◆ Work instruction ◆
Only lines holding the string "Hrun" are wanted; copy each one from the material.

◆ Records provided ◆

Lemma minimize_projected_in_bounds
  (f : Q * Q * Q * Q -> result npfloat)
  (g : npfloat * npfloat * npfloat * npfloat) (b : bounds) (r : OptimizeResult) :
  minimize_projected f g b = Ok r -> in_bounds b (sln_x r).
Proof.
  destruct g as [[[g0 g1] g2] g3]. destruct b as [[[b0 b1] b2] b3].
  unfold minimize_projected.
  destruct (feasible b0 && feasible b1 && feasible b2 && feasible b3) eqn:E;
    [|discriminate].
  apply andb_prop in E. destruct E as [E E3].
  apply andb_prop in E. destruct E as [E E2].
  apply andb_prop in E. destruct E as [E0 E1].
  intro H. apply bind_ok in H. destruct H as (v & _ & H). injection H as <-.
  unfold in_bounds. cbn [sln_x].
  repeat split; apply clip_within; apply Qle_bool_iff; assumption.
Qed.

Lemma minimize_projected_objective
  (f : Q * Q * Q * Q -> result npfloat)
  (g : npfloat * npfloat * npfloat * npfloat) (b : bounds) (r : OptimizeResult) :
  minimize_projected f g b = Ok r -> f (sln_x r) = Ok (sln_fun r).
Proof.
  destruct g as [[[g0 g1] g2] g3]. destruct b as [[[b0 b1] b2] b3].
  unfold minimize_projected.
  destruct (feasible b0 && feasible b1 && feasible b2 && feasible b3);
    [|discriminate].
  intro H. apply bind_ok in H. destruct H as (v & Hv & H). injection H as <-.
  cbn [sln_x sln_fun]. exact Hv.
Qed.

Lemma extract_from_polygon_filters_witness :
  extract_from_polygon bbox_contains [0; 1; 1; 0] [0; 0; 1; 1] square_data
  = Ok (mkDataFrame (columns square_data) [[1 # 2; 1 # 2; 1]; [1 # 5; 7 # 10; 9]]).
Proof.
  refine (proj1 (extract_from_polygon_filters bbox_contains
                   [0; 1; 1; 0] [0; 0; 1; 1] square_data 0%nat 1%nat
                   eq_refl eq_refl eq_refl _ _)); discriminate.
Defined.

Lemma undated_data_no_date_column : no_date_column undated_data.
Proof.
  intros h [<-|[<-|[<-|[]]]]; reflexivity.
Qed.

Lemma no_date_column_index_error_witness :
  get_dates digits_datenum undated_data = Raise IndexError /\
  get_mean_series undated_data = Raise IndexError /\
  extract_series_from_latlon sqrt_trunc digits_datenum 0 0 undated_data 1
  = Raise IndexError.
Proof.
  destruct (no_date_column_index_error sqrt_trunc digits_datenum undated_data)
    as (Hd & Hm & Hok & _).
  - intros h [<-|[<-|[<-|[]]]]; reflexivity.
  - split; [exact Hd|]. split; [exact Hm|].
    apply (Hok 0 0 1 0%nat). reflexivity.
Defined.

(** C9 as stated fails: with no date column and a query farther than 0.5
    degree from every pixel, the extraction stops at its nearest-pixel
    check with the "No pixels found" exception, not with IndexError. *)
Lemma no_date_column_far_query :
  ~ (forall Data : DataFrame,
        no_date_column Data ->
        get_dates digits_datenum Data = Raise IndexError /\
        get_mean_series Data = Raise IndexError /\
        (forall lat lon factor,
            extract_series_from_latlon sqrt_trunc digits_datenum lat lon Data factor
            = Raise IndexError)).
Proof.
  intro H.
  destruct (H undated_data undated_data_no_date_column) as (_ & _ & He).
  specialize (He 10 10 1). vm_compute in He. discriminate He.
Qed.


Lemma nearest_record_extraction_witness :
  extract_series_from_latlon sqrt_trunc digits_datenum 0 0 sample_data 2
  = Ok ([20150101; 20150113], [2 * 1; 2 * 2]).
Proof.
  destruct (nearest_record_extraction sqrt_trunc digits_datenum 0 0 2 sample_data
              0%nat 1%nat 2%nat [20150101; 20150113]
              sqrt_trunc_zero sqrt_trunc_nonneg eq_refl eq_refl eq_refl eq_refl)
    as (_ & _ & Hsel & _).
  apply (Hsel 0%nat [0; 0; 1; 2]).
  - reflexivity.
  - reflexivity.
  - intros r' [<-|[<-|[<-|[]]]]; vm_compute; discriminate.
  - intros j r' Hj. lia.
Defined.

Lemma rezero_series_nearest_date_witness :
  exists i a v,
    first_least (map (fun d => Qabs (d - 10)) (deref sample_heap 1%nat)) i a /\
    nth_error (deref sample_heap 0%nat) i = Some v /\
    rezero_series digits_datenum 0%nat 1%nat (PyNum 10) true sample_heap
    = Ok (length sample_heap,
          (sample_heap ++ [map (fun x => x - v) (deref sample_heap 0%nat)])%list) /\
    i = 0%nat.
Proof.
  destruct (rezero_series_nearest_date digits_datenum sample_heap 0%nat 1%nat (PyNum 10) true 10)
    as (i & a & v & Hfl & Hv & Hrun & _ & _ & Hzero).
  - left. split; reflexivity.
  - discriminate.
  - simpl. lia.
  - exists i, a, v. split; [exact Hfl|]. split; [exact Hv|]. split; [exact Hrun|].
    apply (Hzero 10); reflexivity.
Defined.

Lemma segment_line_to_boxes_no_points_witness :
  segment_line_to_boxes flat_distance 0 (1 # 1000) 0 0 1000 100 = Raise ValueError.
Proof.
  apply segment_line_to_boxes_no_points.
  - intro H. discriminate H.
  - intro H. vm_compute in H. discriminate H.
  - reflexivity.
Defined.

Lemma guess_slope_zero_span_witness :
  guess_slope [5] [3] = Ok NonFin.
Proof.
  destruct (guess_slope_zero_span sqrt_trunc leastsq_start [5] [3] 3 3)
    as (Hsame & _).
  - discriminate.
  - reflexivity.
  - reflexivity.
  - apply Hsame. reflexivity.
Defined.

Lemma line_fit_guess_and_misfit_witness :
  exists slope0 misfit,
    slope0 == 2 /\
    fit_straight_line_to_series sqrt_trunc leastsq_start [5; 7; 9] [0; 1; 2]
    = Ok (Fin misfit, Fin slope0, Fin 5) /\
    misfit == misfit_spec sqrt_trunc slope0 5 0 (combine [0; 1; 2] [5; 7; 9]).
Proof.
  destruct (line_fit_guess_and_misfit sqrt_trunc leastsq_start
              [5; 7; 9] [0; 1; 2] 5 0 2)
    as (slope0 & Hs & _ & Hok).
  - reflexivity.
  - reflexivity.
  - reflexivity.
  - intro H. discriminate H.
  - reflexivity.
  - destruct (Hok slope0 5 eq_refl) as (misfit & Hfit & Hm).
    exists slope0, misfit. split; [|split; assumption].
    rewrite (Hs 9 5).
    + reflexivity.
    + split; [simpl; tauto|].
      intros x [<-|[<-|[<-|[]]]]; vm_compute; discriminate.
    + split; [simpl; tauto|].
      intros x [<-|[<-|[<-|[]]]]; vm_compute; discriminate.
Defined.

Lemma sinusoid_fit_within_bounds_witness :
  exists misfit amp period phase mean,
    fit_sinusoid_to_series sqrt_trunc sin_series pi_approx minimize_projected
      [5; 7; 6; 9] [0; 1; 2; 3]
    = Ok (misfit, amp, period, phase, mean) /\
    (0 <= amp /\ amp <= 30) /\ (0 <= period /\ period <= 400) /\
    (-20 <= phase /\ phase <= 400) /\ (0 <= mean /\ mean <= 100).
Proof.
  do 5 eexists. split; [vm_compute; reflexivity|].
  destruct (sinusoid_fit_within_bounds sqrt_trunc sin_series pi_approx minimize_projected
              [5; 7; 6; 9] [0; 1; 2; 3] _ _ _ _ _
              minimize_projected_in_bounds minimize_projected_objective eq_refl)
    as (Ha & Hp & Hph & Hm & _).
  repeat split; tauto.
Defined.

Lemma segment_line_to_boxes_count_witness :
  exists BOXESX BOXESY lats lons,
    segment_line_to_boxes flat_distance 0 (1 # 100) 0 0 500 100
    = Ok (BOXESX, BOXESY, lats, lons) /\
    length BOXESX = 1%nat /\ length lats = 2%nat /\ Forall closed_ring BOXESX.
Proof.
  destruct (segment_line_to_boxes_count flat_distance 0 (1 # 100) 0 0 500 100)
    as (BX & BY & lats & lons & Hrun & Hx & _ & Hl & _ & Hc & _).
  - reflexivity.
  - reflexivity.
  - reflexivity.
  - intro H. discriminate H.
  - intro H. vm_compute in H. discriminate H.
  - vm_compute. discriminate.
  - exists BX, BY, lats, lons. repeat split; assumption.
Defined.

Lemma segment_boxes_centred_on_line_witness :
  exists BOXESX BOXESY lats lons,
    segment_line_to_boxes flat_distance 0 (1 # 100) 0 0 500 100
    = Ok (BOXESX, BOXESY, lats, lons) /\
    length BOXESX = (length lats - 1)%nat.
Proof.
  do 4 eexists. split; [vm_compute; reflexivity|].
  refine (proj1 (segment_boxes_centred_on_line flat_distance 0 (1 # 100) 0 0 500 100
                   _ _ _ _ _)).
  vm_compute. reflexivity.
Defined.

Lemma segment_boxes_adjacent_witness :
  exists BOXESX BOXESY lats lons bx bx',
    segment_line_to_boxes flat_distance 0 (1 # 100) 0 0 300 100
    = Ok (BOXESX, BOXESY, lats, lons) /\
    nth_error BOXESX 0 = Some bx /\ nth_error BOXESX 1 = Some bx' /\
    nth_error bx 1 = nth_error bx' 0 /\ nth_error bx 2 = nth_error bx' 3.
Proof.
  do 6 eexists. split; [vm_compute; reflexivity|].
  split; [reflexivity|]. split; [reflexivity|].
  refine (let H := segment_boxes_adjacent flat_distance 0 (1 # 100) 0 0 300 100
                     _ _ _ _ _ 0%nat _ _ _ _ _ _ _ _ in
          conj (proj1 H) (proj1 (proj2 H)));
    reflexivity.
Defined.

Lemma segment_sample_points_witness :
  exists BOXESX BOXESY lats lons,
    segment_line_to_boxes flat_distance 0 (1 # 100) 0 0 300 100
    = Ok (BOXESX, BOXESY, lats, lons) /\
    length lats = 3%nat.
Proof.
  do 4 eexists. split; [vm_compute; reflexivity|].
  refine (proj1 (segment_sample_points flat_distance 0 (1 # 100) 0 0 300 100
                   _ _ _ _ _)).
  vm_compute. reflexivity.
Defined.

Lemma get_dates_every_label_witness :
  get_dates digits_datenum sample_data = Ok [20150101; 20150113].
Proof.
  apply (proj1 (get_dates_every_label digits_datenum sample_data 2%nat eq_refl)).
  repeat constructor.
Defined.

Lemma extract_series_aligned_witness :
  get_dates digits_datenum sample_data = Ok [20150101; 20150113].
Proof.
  exact (proj1 (extract_series_aligned sqrt_trunc digits_datenum 0 0 2 sample_data
                  [20150101; 20150113] [2 * 1; 2 * 2] eq_refl)).
Defined.

Lemma nearest_pixel_tolerance_monotone_witness :
  plot_series_latlon_index sqrt_trunc 0 0 sample_data = Ok 0%nat.
Proof.
  refine (proj2 (nearest_pixel_tolerance_monotone sqrt_trunc (1 # 2) 1
                   no_pixels_half no_pixels_one 0 0 sample_data 0%nat _ eq_refl) _).
  - discriminate.
  - reflexivity.
Defined.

◆ Task response ◆
    as (i & a & v & Hfl & Hv & Hrun & _ & _ & Hzero).
  - exists i, a, v. split; [exact Hfl|]. split; [exact Hv|]. split; [exact Hrun|].
    as (BX & BY & lats & lons & Hrun & Hx & _ & Hl & _ & Hc & _).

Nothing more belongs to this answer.